Requirement ▸ Across these entries, report how many lines include the string "OrgKey", with nothing but the number.

■ ■ ■ ■

(* ===== verification/Invariant.v ===== *)
(** The database invariant of the tenant manager, and the frame of a tenant.

    [wf] says that every row sits under its own key, belongs to an organization
    that exists, and passed the validation of the operation that created it.
    [same_tenant o] says that an organization's data is untouched.  The storage
    methods keep both under the side conditions [op_wf]; [good] chains them
    through a program. *)
From S2P Require Import Prelude Text Extern Models Errors Effects Spec Wp Manager.
From Stdlib Require Import ZArith Ascii.

#[local] Open Scope Z_scope.

(** ** Identifiers: ^[a-zA-Z0-9][a-zA-Z0-9._-]*$, at most 128 bytes *)
Definition valid_identifier (s : string) : Prop :=
  str_len s ≤ MAX_IDENTIFIER_LEN ∧
  ∃ c r, s = String c r ∧ is_ascii_alphanumeric c = true ∧ all_chars identifier_char r = true.

Lemma alnum_identifier_char c : is_ascii_alphanumeric c = true → identifier_char c = true.
Proof. unfold identifier_char. by intros ->. Qed.

Lemma validate_identifier_ok s field :
  validate_identifier s field = Ok tt ↔ valid_identifier s.
Proof.
  unfold valid_identifier. destruct s as [|c r]; simpl.
  { split; [done|]. by intros [_ (?&?&?&_)]. }
  destruct (Z.ltb_spec MAX_IDENTIFIER_LEN (str_len (String c r))) as [Hlt|Hle].
  { split; [done|]. intros [? _]. lia. }
  destruct (is_ascii_alphanumeric c) eqn:Ec; simpl.
  2: { split; [done|]. intros [_ (?&?&[= <- <-]&?&_)]. congruence. }
  rewrite (alnum_identifier_char c Ec). simpl. split.
  - destruct (all_chars identifier_char r) eqn:E; [|done]. intros _. split; [done|]. eauto.
  - intros [_ (c' & r' & [= <- <-] & _ & ->)]. done.
Qed.

Lemma valid_identifier_nul_free s : valid_identifier s → nul_free s.
Proof.
  intros [_ (c & r & -> & Hc & Hr)]. apply (all_chars_nul_free identifier_char); [done|].
  simpl. by rewrite (alnum_identifier_char c Hc).
Qed.
#[export] Hint Resolve valid_identifier_nul_free : gw_str.

(** ** The invariant *)
Definition has_org (o : string) (m : db) : Prop := is_Some (d_orgs m !! o).

Definition token_ok (t : EnrollmentToken) : Prop :=
  u32 (t_uses t) ∧ ∀ n, t_max_uses t = Some n → u32 n ∧ t_uses t ≤ n.

Record wf (m : db) : Prop := {
  wf_orgs o org : d_orgs m !! o = Some org → o_org_id org = o ∧ valid_identifier o;
  wf_formations o a f : d_formations m !! (o, a) = Some f →
    f_app_id f = a ∧ valid_identifier a ∧ has_org o m;
  wf_tokens o t tok : d_tokens m !! (o, t) = Some tok →
    t_org_id tok = o ∧ t_token_id tok = t ∧ nul_free t ∧ token_ok tok ∧ has_org o m;
  wf_sinks o s sink : d_sinks m !! (o, s) = Some sink →
    s_org_id sink = o ∧ s_sink_id sink = s ∧ nul_free s ∧
    validate_sink_type (s_sink_type sink) = Ok tt ∧ has_org o m;
  wf_idps o i idp : d_idps m !! (o, i) = Some idp →
    i_org_id idp = o ∧ i_idp_id idp = i ∧ nul_free i ∧
    validate_issuer_url (i_issuer_url idp) = Ok tt ∧ has_org o m;
  wf_rules o r rule : d_rules m !! (o, r) = Some rule →
    r_org_id rule = o ∧ r_rule_id rule = r ∧ has_org o m;
  wf_audit o ts a e : d_audit m !! (o, ts, a) = Some e →
    a_org_id e = o ∧ a_timestamp_ms e = ts ∧ a_audit_id e = a;
  wf_genesis o a b : d_genesis m !! (o, a) = Some b → has_org o m;
}.

Lemma wf_empty : wf db_empty.
Proof. split; intros *; cbn; by rewrite lookup_empty. Qed.

Lemma wf_org_nul_free m o : wf m → has_org o m → nul_free o.
Proof. intros Hwf [org Eo]. destruct (wf_orgs m Hwf o org Eo). by apply valid_identifier_nul_free. Qed.

(** The side conditions under which a method keeps the invariant. *)
Definition op_wf {R} (op : StoreOp R) (m : db) : Prop :=
  op_ok op ∧
  match op with
  | CreateOrg org | UpdateOrg org => valid_identifier (o_org_id org)
  | CreateFormation o f => valid_identifier (f_app_id f) ∧ has_org o m
  | CreateToken t | UpdateToken t => token_ok t ∧ has_org (t_org_id t) m
  | CreateSink s | UpdateSink s => validate_sink_type (s_sink_type s) = Ok tt ∧ has_org (s_org_id s) m
  | CreateIdp i | UpdateIdp i => validate_issuer_url (i_issuer_url i) = Ok tt ∧ has_org (i_org_id i) m
  | CreatePolicyRule r => has_org (r_org_id r) m
  | StoreGenesis o a _ => has_org o m
  | _ => True
  end.

Lemma rows_not_of_Some `{Countable K} `{OrgKey K} {V} o (m : gmap K V) k v :
  rows_not_of o m !! k = Some v ↔ m !! k = Some v ∧ org_of k ≠ o.
Proof. unfold rows_not_of. by rewrite map_lookup_filter_Some. Qed.

Lemma rows_not_of_ne `{Countable K} `{OrgKey K} {V} o (m : gmap K V) k :
  org_of k ≠ o → rows_not_of o m !! k = m !! k.
Proof.
  intros Hne. unfold rows_not_of. destruct (m !! k) as [v|] eqn:E.
  - by apply map_lookup_filter_Some.
  - apply map_lookup_filter_None. by left.
Qed.

(** A lookup after one change: the changed row, or a row from before. *)
Local Ltac lookup_cases :=
  repeat match goal with
  | H : <[_ := _]> _ !! _ = Some _ |- _ => apply lookup_insert_Some in H
  | H : delete _ _ !! _ = Some _ |- _ => apply lookup_delete_Some in H
  | H : rows_not_of _ _ !! _ = Some _ |- _ => apply rows_not_of_Some in H
  | H : _ ∧ _ |- _ => destruct H
  | H : _ ∨ _ |- _ => destruct H
  end; simplify_eq.

(** Organizations that stay after a change. *)
Local Ltac keep_org :=
  unfold has_org in *; cbn in *;
  rewrite ?lookup_insert_is_Some', ?lookup_delete_is_Some; auto.

Lemma spec_wf {R} (op : StoreOp R) m r m' :
  wf m → op_wf op m → spec op m r m' → wf m'.
Proof.
  intros Hwf [Hok Hop] Hs. pose proof Hwf as [Ho Hf Ht Hsk Hi Hr Ha Hg].
  destruct op; cbn in Hok, Hop, Hs; destruct_and?; destruct_or?; destruct_and?; subst; try exact Hwf;
    constructor; cbn; intros; lookup_cases; try done; split_and?; try done;
    try (by eauto using valid_identifier_nul_free);
    try (by eapply Ho); try (by eapply Hf); try (by eapply Ht); try (by eapply Hsk);
    try (by eapply Hi); try (by eapply Hr); try (by eapply Ha); try (by eapply Hg).
  all: try (match goal with
      | H : d_formations _ !! _ = Some _ |- _ => destruct (Hf _ _ _ H) as (?&?&?)
      | H : d_tokens _ !! _ = Some _ |- _ => destruct (Ht _ _ _ H) as (?&?&?&?&?)
      | H : d_sinks _ !! _ = Some _ |- _ => destruct (Hsk _ _ _ H) as (?&?&?&?&?)
      | H : d_idps _ !! _ = Some _ |- _ => destruct (Hi _ _ _ H) as (?&?&?&?&?)
      | H : d_rules _ !! _ = Some _ |- _ => destruct (Hr _ _ _ H) as (?&?&?)
      | H : d_genesis _ !! _ = Some _ |- _ => pose proof (Hg _ _ _ H)
      end; split_and?; keep_org; done).
Qed.

(** ** The frame of a tenant *)
Record same_tenant (o : string) (m m' : db) : Prop := {
  st_org : d_orgs m' !! o = d_orgs m !! o;
  st_formations a : d_formations m' !! (o, a) = d_formations m !! (o, a);
  st_tokens t : d_tokens m' !! (o, t) = d_tokens m !! (o, t);
  st_sinks s : d_sinks m' !! (o, s) = d_sinks m !! (o, s);
  st_idps i : d_idps m' !! (o, i) = d_idps m !! (o, i);
  st_rules r : d_rules m' !! (o, r) = d_rules m !! (o, r);
  st_audit ts a : d_audit m' !! (o, ts, a) = d_audit m !! (o, ts, a);
  st_genesis a : d_genesis m' !! (o, a) = d_genesis m !! (o, a);
  st_cursors a d : d_cursors m' !! (o, a, d) = d_cursors m !! (o, a, d);
}.

#[export] Instance same_tenant_equiv o : Equivalence (same_tenant o).
Proof.
  split.
  - by constructor.
  - intros m m' []. by constructor.
  - intros m m' m'' [] []. constructor; intros; etrans; eauto.
Qed.

(** The organization a writing method names. *)
Definition op_org {R} (op : StoreOp R) : option string :=
  match op with
  | CreateOrg org | UpdateOrg org => Some (o_org_id org)
  | DeleteOrg o => Some o
  | CreateFormation o _ | DeleteFormation o _ => Some o
  | CreateToken t | UpdateToken t => Some (t_org_id t)
  | DeleteToken o _ => Some o
  | CreateSink s | UpdateSink s => Some (s_org_id s)
  | DeleteSink o _ => Some o
  | CreateIdp i | UpdateIdp i => Some (i_org_id i)
  | DeleteIdp o _ => Some o
  | CreatePolicyRule r => Some (r_org_id r)
  | DeletePolicyRule o _ => Some o
  | AppendAudit e => Some (a_org_id e)
  | StoreGenesis o _ _ | DeleteGenesis o _ => Some o
  | SetCursor o _ _ _ => Some o
  | _ => None
  end.

Lemma spec_frame {R} (op : StoreOp R) m r m' o :
  spec op m r m' → op_org op ≠ Some o → same_tenant o m m'.
Proof.
  intros Hs Hne.
  destruct op; cbn in Hs, Hne; destruct_and?; destruct_or?; destruct_and?; subst; try done;
    constructor; cbn; intros; try done;
    rewrite ?rows_not_of_ne by (cbn; congruence);
    rewrite ?lookup_insert_ne, ?lookup_delete_ne by congruence; done.
Qed.

(** ** Chaining through a program *)
Definition good (o : string) (m m' : db) : Prop :=
  wf m' ∧ ∀ o', o' ≠ o → same_tenant o' m m'.

Lemma good_refl o m : wf m → good o m m.
Proof. intros Hwf. split; [done|]. by intros o' _. Qed.

Lemma good_step {R} (op : StoreOp R) o m0 m r m' :
  good o m0 m → op_wf op m → from_option (eq o) True (op_org op) → spec op m r m' →
  good o m0 m'.
Proof.
  intros [Hwf Hfr] Hop Ho Hs. split; [by eapply spec_wf|]. intros o' Hne.
  etrans; [by apply Hfr|]. eapply spec_frame; [exact Hs|].
  destruct (op_org op) as [o''|]; cbn in *; congruence.
Qed.

Lemma set_store_id (w : world db) : set_store (w_store w) w = w.
Proof. by destruct w. Qed.

(** A method call that keeps [good], whatever its answer. *)
Lemma wp_call_good {R} orc fl (op : StoreOp R) o m0 Q w :
  good o m0 (w_store w) → op_wf op (w_store w) → from_option (eq o) True (op_org op) →
  (∀ r m', spec op (w_store w) r m' → good o m0 m' → Q (Ok r) (set_store m' w)) →
  (∀ e, Q (Err e) w) → wp orc fl (call op) Q w.
Proof.
  intros Hg Hop Ho Hok Herr. apply wp_call; [apply Hop| |auto].
  intros r m' Hs. apply Hok; [done|]. by eapply good_step.
Qed.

■ ■ ■ ■

Exercise solution ▸ 2